Trump FBI pick Christopher Wray testifies no one asked him for 'loyalty oath'

Christopher Wray was nominated in June after the firing of James Comey.

"My loyalty is to the Constitution, the rule of law and to the mission of the FBI," Christopher Wray said in response to questioning this morning by Sen. Patrick Leahy, D-Vt. "No one asked me for any kind of loyalty oath at any point during this process and I sure as heck didn't offer one."

Comey later testified that President Trump said, "I need loyalty" and "I expect loyalty" during a private dinner between the two in January -- a conversation he said included discussion of the director's continued employment, which Trump has denied.

On the topic of Mueller's investigation, Wray declared his respect for the special counsel and said he would be "very committed" to supporting him.
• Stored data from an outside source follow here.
(** The quotient of two 53-digit significands, rounded. *)
Lemma f64_div_53 m1 e1 m2 e2 :
  Zpos (digits2_pos m1) = 53 → Zpos (digits2_pos m2) = 53 →
  - 100 ≤ e1 - e2 ≤ 100 →
  ∃ m e, f64_div (S754_finite false m1 e1) (S754_finite false m2 e2) = S754_finite false m e ∧
    Zpos (digits2_pos m) = 53 ∧ - 200 ≤ e ≤ 200 ∧
    (Rabs (Rv (Zpos m) e - Rv (Zpos m1) e1 / Rv (Zpos m2) e2)
       <= Rv (Zpos m1) e1 / Rv (Zpos m2) e2 / 2 ^ 52)%R.
Proof.
  intros H1 H2 He. unfold f64_div, SFdiv. simpl xorb.
  pose proof (digits2_pos_bound m1) as B1. rewrite H1 in B1.
  pose proof (digits2_pos_bound m2) as B2. rewrite H2 in B2.
  unfold SFdiv_core_binary. cbn [Zdigits2]. rewrite H1, H2.
  assert (Z.min (fexp 53 1024 (53 + e1 - (53 + e2))) (e1 - e2) = e1 - e2 - 53) as ->
    by (unfold fexp, emin; lia).
  replace (e1 - e2 - (e1 - e2 - 53)) with 53 by lia.
  rewrite Z.shiftl_mul_pow2 by lia.
  set (a := Zpos m1 * 2 ^ 53). pose proof (Z.div_mod a (Zpos m2)) as Hdm.
  pose proof (Z.mod_pos_bound a (Zpos m2)) as Hmod.
  unfold Z.div, Z.modulo in Hdm, Hmod. destruct (Z.div_eucl a (Zpos m2)) as [q r] eqn:Eq.
  assert (a = Zpos m2 * q + r) as Ha by (apply Hdm; lia).
  assert (0 ≤ r < Zpos m2) as Hr by (apply Hmod; lia). clear Hdm Hmod.
  assert (2 ^ 52 ≤ q < 2 ^ 54) as Rq by (subst a; split; nia).
  assert (53 ≤ Zdigits2 q ≤ 54) as Hdq.
  { destruct q as [|p|p]; [lia| |lia]. cbn [Zdigits2].
    pose proof (digits2_pos_bound p) as B. set (d := Zpos (digits2_pos p)) in *. split.
    - destruct (Z.le_gt_cases 53 d); [done|].
      assert (2 ^ d ≤ 2 ^ 52) by (apply Z.pow_le_mono_r; lia). lia.
    - destruct (Z.le_gt_cases d 54); [done|].
      assert (2 ^ 54 ≤ 2 ^ (d - 1)) by (apply Z.pow_le_mono_r; lia). lia. }
  destruct (round_aux_53 q (e1 - e2 - 53) (new_location (Zpos m2) r)
             (Rv (Zpos m1) e1 / Rv (Zpos m2) e2)) as (m & e & E & Hd & Hrange & Hb); [lia|lia|lia| |].
  { (* the exact quotient is in [q, q+1) units *)
    assert (Rv (Zpos m1) e1 = Rv a (e1 - 53))%R as ->
      by (subst a; rewrite Rv_shift by lia; f_equal; lia).
    assert (0 < Rv (Zpos m2) e2)%R as Hpos.
    { unfold Rv. apply Rmult_lt_0_compat; [by apply IZR_lt|apply powerRZ2_pos]. }
    split.
    - apply Rmult_le_reg_r with (Rv (Zpos m2) e2); [done|].
      unfold Rdiv. rewrite Rmult_assoc, Rinv_l, Rmult_1_r, Rv_mul by lra.
      replace (e1 - e2 - 53 + e2) with (e1 - 53) by lia. apply Rv_le. lia.
    - apply Rmult_lt_reg_r with (Rv (Zpos m2) e2); [done|].
      unfold Rdiv. rewrite Rmult_assoc, Rinv_l, Rmult_1_r, Rv_mul by lra.
      replace (e1 - e2 - 53 + e2) with (e1 - 53) by lia. unfold Rv.
      apply Rmult_lt_compat_r; [apply powerRZ2_pos|]. apply IZR_lt. lia. }
  exists m, e. split; [done|]. split; [done|]. split; [lia|done].
Qed.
He additionally dismissed the suggestion that the probe would face interference under his watch.

"I would consider an effort to tamper with director Mueller's investigation to be unacceptable and inappropriate and would need to be dealt with very sternly and appropriately," Wray said.

In a particularly spirited exchange with Sen. Lindsey Graham, R-S.C., Wray was asked about a hypothetical situation in which the senator was presented with the kind of opportunity that the president's son, Donald Trump Jr., faced in a series of emails in June 2016.
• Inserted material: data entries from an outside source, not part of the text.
(* ===== verification/Text.v ===== *)
(** * Strings and numbers as text

    The conversions the sources use when a setting travels as a string:
    [mxnet::kvstore::split] (src/src/kvstore/kvstore_local.h), [std::to_string] of an
    integer and of a float ([printf("%f")], six decimals, nearest-even on the exact
    value), [std::stoi] and [std::stof] (decimal notation with an optional exponent;
    hexadecimal notation and the names of infinities and NaNs are rejected here). *)

From Stdlib Require Import SpecFloat Ascii String.
From stdpp Require Import pretty.
From S2P Require Import Prelude Floats.
Local Open Scope Z_scope.

(** ** Splitting *)

(** [std::getline] in a loop: a delimiter ends an item, and a delimiter at the very
    end of the text does not start another one. *)
Fixpoint split (delim : ascii) (s : string) : list string :=
  match s with
  | EmptyString => []
  | String c s =>
      if bool_decide (c = delim) then EmptyString :: split delim s
      else match split delim s with
           | [] => [String c EmptyString]
           | item :: rest => String c item :: rest
           end
  end.

(** The text made of [items] separated by [delim]. *)
Fixpoint join (delim : ascii) (items : list string) : string :=
  match items with
  | [] => EmptyString
  | [i] => i
  | i :: items => String.append i (String delim (join delim items))
  end.

Fixpoint has_char (c : ascii) (s : string) : bool :=
  match s with
  | EmptyString => false
  | String d s => bool_decide (d = c) || has_char c s
  end.

(** ** Numbers *)
Definition is_digit (c : ascii) : bool :=
  let n := Z.of_nat (nat_of_ascii c) in (48 <=? n) && (n <=? 57).
Definition digit_val (c : ascii) : Z := Z.of_nat (nat_of_ascii c) - 48.
Definition is_space (c : ascii) : bool :=
  let n := Z.of_nat (nat_of_ascii c) in (n =? 32) || ((9 <=? n) && (n <=? 13)).

(** The longest run of digits: its value, its length and the rest. *)
Fixpoint digits (acc : Z) (len : nat) (s : string) : Z * nat * string :=
  match s with
  | String c s' => if is_digit c then digits (10 * acc + digit_val c) (S len) s' else (acc, len, s)
  | EmptyString => (acc, len, s)
  end.
Fixpoint skip_spaces (s : string) : string :=
  match s with
  | String c s' => if is_space c then skip_spaces s' else s
  | EmptyString => s
  end.
Definition sign (s : string) : bool * string :=
  match s with
  | String "-"%char s => (true, s)
  | String "+"%char s => (false, s)
  | _ => (false, s)
  end.

(** [atoi]: leading white space, a sign, then digits; anything else stops it. *)
Definition atoi (s : string) : Z :=
  let '(neg, s) := sign (skip_spaces s) in cond_Zopp neg (digits 0 0 s).1.1.

(** [std::stoi]: throws when there is no digit or the value does not fit. *)
Definition stoi (s : string) : result Z :=
  let '(neg, s) := sign (skip_spaces s) in
  let '(v, len, _) := digits 0 0 s in
  check (negb (len =? 0)%nat) "stoi";;
  let v := cond_Zopp neg v in
  check ((- 2 ^ 31 <=? v) && (v <? 2 ^ 31)) "stoi: out of range";;
  Ok v.

(** Correctly rounded binary32 value of [n * 10^e]. *)
Definition decimal (neg : bool) (n e : Z) : float :=
  match n with
  | Zpos p => if 0 <=? e then binary_normalize 24 128 (cond_Zopp neg (n * 10 ^ e)) 0 neg
              else SFdiv 24 128 (S754_finite neg p 0) (S754_finite false (Z.to_pos (10 ^ (- e))) 0)
  | _ => S754_zero neg
  end.

(** [std::stof]: throws when there is no number or it does not fit a normal float. *)
Definition stof (s : string) : result float :=
  let '(neg, s) := sign (skip_spaces s) in
  let '(ip, ilen, s) := digits 0 0 s in
  let '(v, flen, s) := match s with
    | String "."%char s' => let '(v, len, s'') := digits ip 0 s' in (v, len, s'')
    | _ => (ip, 0%nat, s)
    end in
  check (negb (ilen + flen =? 0)%nat) "stof";;
  let ex := match s with
    | String c s' =>
        if bool_decide (c = "e"%char) || bool_decide (c = "E"%char) then
          let '(eneg, s'') := sign s' in
          let '(e, elen, _) := digits 0 0 s'' in
          if (elen =? 0)%nat then 0 else cond_Zopp eneg e
        else 0
    | EmptyString => 0
    end in
  let r := decimal neg v (ex - Z.of_nat flen) in
  check (match r with
    | S754_finite _ m _ => 2 ^ 23 <=? Zpos m
    | S754_zero _ => v =? 0
    | _ => false end) "stof: out of range";;
  Ok r.

(** [std::to_string(int)] *)
Definition to_string_int (z : Z) : string := pretty z.

(** [m * 2^e * 10^6] rounded to the nearest integer, ties to even. *)
Definition micros (m : positive) (e : Z) : Z :=
  let num := Zpos m * 10 ^ 6 in
  if 0 <=? e then num * 2 ^ e
  else let den := 2 ^ (- e) in
       let q := num / den in let r := num mod den in
       if (2 * r <? den) || ((2 * r =? den) && Z.even q) then q else q + 1.

Definition zeros (n : nat) : string := String.concat EmptyString (replicate n "0").
Definition pad6 (z : Z) : string :=
  let s := pretty z in String.append (zeros (6 - String.length s)) s.

(** [std::to_string(float)], that is [printf("%f")] *)
Definition to_string_float (x : float) : string :=
  let sg (s : bool) := if s then "-" else EmptyString in
  match x with
  | S754_zero s => String.append (sg s) "0.000000"
  | S754_infinity s => String.append (sg s) "inf"
  | S754_nan => "nan"
  | S754_finite s m e =>
      let v := micros m e in
      String.append (sg s) (String.append (pretty (v / 10 ^ 6)) (String "."%char (pad6 (v mod 10 ^ 6))))
  end.

(** ** Splitting undoes joining *)
Lemma split_item delim s rest :
  has_char delim s = false →
  split delim (String.append s (String delim rest)) = s :: split delim rest.
Proof.
  induction s as [|c s IH]; simpl; intros H.
  - by rewrite bool_decide_true by done.
  - apply orb_false_iff in H as [H1 H2]. rewrite H1, IH by done. done.
Qed.

Lemma split_last delim s :
  has_char delim s = false → s ≠ EmptyString → split delim s = [s].
Proof.
  induction s as [|c s IH]; simpl; intros H Hs; [done|].
  apply orb_false_iff in H as [H1 H2]. rewrite H1.
  destruct s as [|d s]; [done|]. by rewrite IH.
Qed.

Lemma split_join delim items :
  Forall (fun s => has_char delim s = false) items →
  last items ≠ Some EmptyString → split delim (join delim items) = items.
Proof.
  induction items as [|i items IH]; intros H Hl; [done|].
  apply Forall_cons in H as [Hi H]. destruct items as [|j items].
  - simpl. apply split_last; [done|]. intros ->. done.
  - change (join delim (i :: j :: items)) with (String.append i (String delim (join delim (j :: items)))).
    rewrite split_item by done. f_equal. by apply IH.
Qed.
Donald Trump Jr. released screenshots of the emails Tuesday apparently showing how he was offered, and accepted, the chance to meet with a person who was said to be a Russian government attorney who had incriminating information about Hillary Clinton.

"I would think you would want to consult with some good legal advisers before you did that," Wray said.
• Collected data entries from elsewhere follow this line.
(* ===== verification/Customer.v ===== *)
(** * Customers: request tracking

    A customer numbers its requests and counts their responses; it runs the handler of
    every received message and hands pull requests that may have to wait to a thread of
    their own.  Sources: src/3rdparty/ps-lite/src/customer.cc and
    src/3rdparty/ps-lite/include/ps/internal/customer.h. *)

From S2P Require Import Prelude.
Local Open Scope Z_scope.

(** [Meta::kEmpty] *)
Definition kEmpty : Z := INT_MAX.

(** For each timestamp, the number of responses expected and received. *)
Abbreviation tracker := (list (Z * Z)).

(** [NewRequest]; [num] is the number of nodes of the receiving group. *)
Definition NewRequest (t : tracker) (num : Z) : Z * tracker := (Z.of_nat (length t), t ++ [(num, 0)]).

Definition NumResponse (t : tracker) (timestamp : Z) : result Z :=
  p ← rdz t timestamp; Ok p.2.

Definition AddResponse (t : tracker) (timestamp num : Z) : result tracker :=
  p ← rdz t timestamp;
  c ← int_add p.2 num;
  Ok (<[Z.to_nat timestamp := (p.1, c)]> t).

(** [WaitRequest] returns when all responses are there. *)
Definition WaitRequest (t : tracker) (timestamp : Z) : result unit :=
  p ← rdz t timestamp;
  if p.1 =? p.2 then Ok tt else Err (Blocked "WaitRequest").

(** [Accept]: the queue a message is put in. *)
Inductive recv_queue := MainQueue | PullQueue.
Definition valid_heads : list Z := [0; 2; 3; 5; 6].
Definition Accept (head sender : Z) (request push simple_app : bool) : recv_queue :=
  if bool_decide (head ∈ valid_heads) && (Z.rem sender 2 =? 1) && request && negb push && negb simple_app
  then PullQueue else MainQueue.

(** The body of the loop of [Receiving]: the handler runs first, then a response is
    counted. *)
Definition Receiving_step {S} (get : S → tracker) (set : tracker → S → S)
    (recv_handle : st S unit) (request : bool) (timestamp : Z) : st S unit :=
  recv_handle;;
  if request then mret tt
  else t ← gets get; t ← lift (AddResponse t timestamp 1); modify (set t).

(** ** Properties *)
Lemma AddResponse_ok t ts n c k : 0 ≤ ts → t !! Z.to_nat ts = Some (n, c) → - 2 ^ 31 ≤ c + k < 2 ^ 31 →
  AddResponse t ts k = Ok (<[Z.to_nat ts := (n, c + k)]> t).
Proof.
  intros H0 H Hr. unfold AddResponse. rewrite (rdz_ok _ _ _ H0 H). rstep.
  unfold int_add. by rewrite int_range_ok.
Qed.

(** The most recent request. *)
Lemma lookup_last_request (t : tracker) p : (t ++ [p]) !! Z.to_nat (Z.of_nat (length t)) = Some p.
Proof. by rewrite Nat2Z.id, lookup_app_r, Nat.sub_diag. Qed.

Lemma AddResponse_last t n c k : - 2 ^ 31 ≤ c + k < 2 ^ 31 →
  AddResponse (t ++ [(n, c)]) (Z.of_nat (length t)) k = Ok (t ++ [(n, c + k)]).
Proof.
  intros H. rewrite (AddResponse_ok _ _ n c) by (done || apply lookup_last_request || lia).
  by rewrite Nat2Z.id, insert_app_r_alt, Nat.sub_diag.
Qed.

Lemma NumResponse_last t n c : NumResponse (t ++ [(n, c)]) (Z.of_nat (length t)) = Ok c.
Proof. unfold NumResponse. by rewrite (rdz_ok _ _ (n, c)) by (lia || apply lookup_last_request). Qed.

Lemma WaitRequest_last t n c :
  WaitRequest (t ++ [(n, c)]) (Z.of_nat (length t)) = if n =? c then Ok tt else Err (Blocked "WaitRequest").
Proof. unfold WaitRequest. by rewrite (rdz_ok _ _ (n, c)) by (lia || apply lookup_last_request). Qed.

(** Counting [k] single responses one after the other. *)
Fixpoint add_responses (k : nat) (t : tracker) (ts : Z) : result tracker :=
  match k with O => Ok t | S k => t ← AddResponse t ts 1; add_responses k t ts end.

Lemma add_responses_ok k : ∀ t ts n c, 0 ≤ ts → t !! Z.to_nat ts = Some (n, c) → 0 ≤ c →
  c + Z.of_nat k < 2 ^ 31 → add_responses k t ts = Ok (<[Z.to_nat ts := (n, c + Z.of_nat k)]> t).
Proof.
  induction k as [|k IH]; intros t ts n c H0 H Hc Hk; cbn [add_responses].
  - rewrite Z.add_0_r. by rewrite list_insert_id.
  - rewrite (AddResponse_ok t ts n c 1) by (done || lia). rstep.
    rewrite (IH _ ts n (c + 1)); [|done| |lia|lia].
    + rewrite list_insert_insert_eq. do 3 f_equal. lia.
    + apply list_lookup_insert_eq. by eapply lookup_lt_Some.
Qed.

(** A request is finished exactly when every receiver has been accounted for.  After
    [NewRequest] for [num] nodes, [skipped] of which get nothing, and [k] responses,
    [WaitRequest] returns if and only if [skipped + k = num]; requests made before keep
    their counters. *)
Theorem request_lifecycle (t : tracker) (num skipped : Z) (k : nat) :
  0 ≤ num → 0 ≤ skipped → skipped + Z.of_nat k < 2 ^ 31 →
  let '(ts, t1) := NewRequest t num in
  ∃ t2 t3, AddResponse t1 ts skipped = Ok t2 ∧ add_responses k t2 ts = Ok t3 ∧
    NumResponse t3 ts = Ok (skipped + Z.of_nat k) ∧
    (WaitRequest t3 ts = Ok tt ↔ skipped + Z.of_nat k = num) ∧
    take (length t) t3 = t.
Proof.
  intros Hn Hs Hk. cbn. set (ts := Z.of_nat (length t)).
  assert ((t ++ [(num, 0)]) !! Z.to_nat ts = Some (num, 0)) as H1.
  { unfold ts. rewrite Nat2Z.id, lookup_app_r by lia. by rewrite Nat.sub_diag. }
  assert (0 ≤ ts) as H0 by (unfold ts; lia). pose proof (lookup_lt_Some _ _ _ H1) as Hlt.
  eexists _, _. split; [apply (AddResponse_ok _ _ _ _ _ H0 H1); lia|].
  rewrite Z.add_0_l. split.
  { apply (add_responses_ok k _ ts num skipped); [done| |done|lia]. by apply list_lookup_insert_eq. }
  rewrite list_insert_insert_eq.
  assert (<[Z.to_nat ts:=(num, skipped + Z.of_nat k)]> (t ++ [(num, 0)]) = t ++ [(num, skipped + Z.of_nat k)]) as ->.
  { unfold ts. rewrite Nat2Z.id, insert_app_r_alt by lia. by rewrite Nat.sub_diag. }
  assert ((t ++ [(num, skipped + Z.of_nat k)]) !! Z.to_nat ts = Some (num, skipped + Z.of_nat k)) as H2.
  { unfold ts. rewrite Nat2Z.id, lookup_app_r by lia. by rewrite Nat.sub_diag. }
  unfold NumResponse, WaitRequest. rewrite (rdz_ok _ _ _ H0 H2). rstep. split; [done|]. split.
  - destruct (Z.eqb_spec num (skipped + Z.of_nat k)); split; intros; [lia|done|done|lia].
  - by rewrite take_app_length.
Qed.

Lemma request_lifecycle_witness :
  ∃ t2 t3, AddResponse [(2, 2); (3, 0)] 1 2 = Ok t2 ∧ add_responses 1 t2 1 = Ok t3 ∧
    WaitRequest t3 1 = Ok tt ∧ WaitRequest t2 1 = Err (Blocked "WaitRequest").
Proof.
  destruct (request_lifecycle [(2, 2)] 3 2 1) as (t2 & t3 & E2 & E3 & _ & W & _); [lia..|].
  exists t2, t3. split; [exact E2|]. split; [exact E3|]. split; [by apply W|].
  vm_compute in E2. by injection E2 as <-.
Defined.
Further pressed by Graham, he added, "To the members of this committee, any threat or effort to interfere with our elections from any nation state or any non-state actor is the kind of thing the FBI would want to know."

As the hearing continued on the subject of the Russia investigation, Wray was asked to respond to Trump's efforts to label the probe as fruitless -- "I do not consider Director Mueller to be on a witch hunt," he said -- and whether he understands the challenges faced by the FBI in a tumultuous time.

"I fully understand that this is not a job for the faint of heart and I can assure this committee, I am not faint of heart," Wray said.

He also said, "I believe to my core that there's only one right way to do this job and that is with strict independence, by the book, playing it straight, faithful to the Constitution, faithful to our laws and faithful to the best practices of the institution. Without fear, without favoritism and certainly without regard to any partisan political influence."

Formerly an assistant attorney general under President George W. Bush, Wray now works as a lawyer in private practice. He was nominated by Trump in June to lead the FBI.

The position of FBI director carries a 10-year term and requires Senate confirmation by a majority of 51 votes.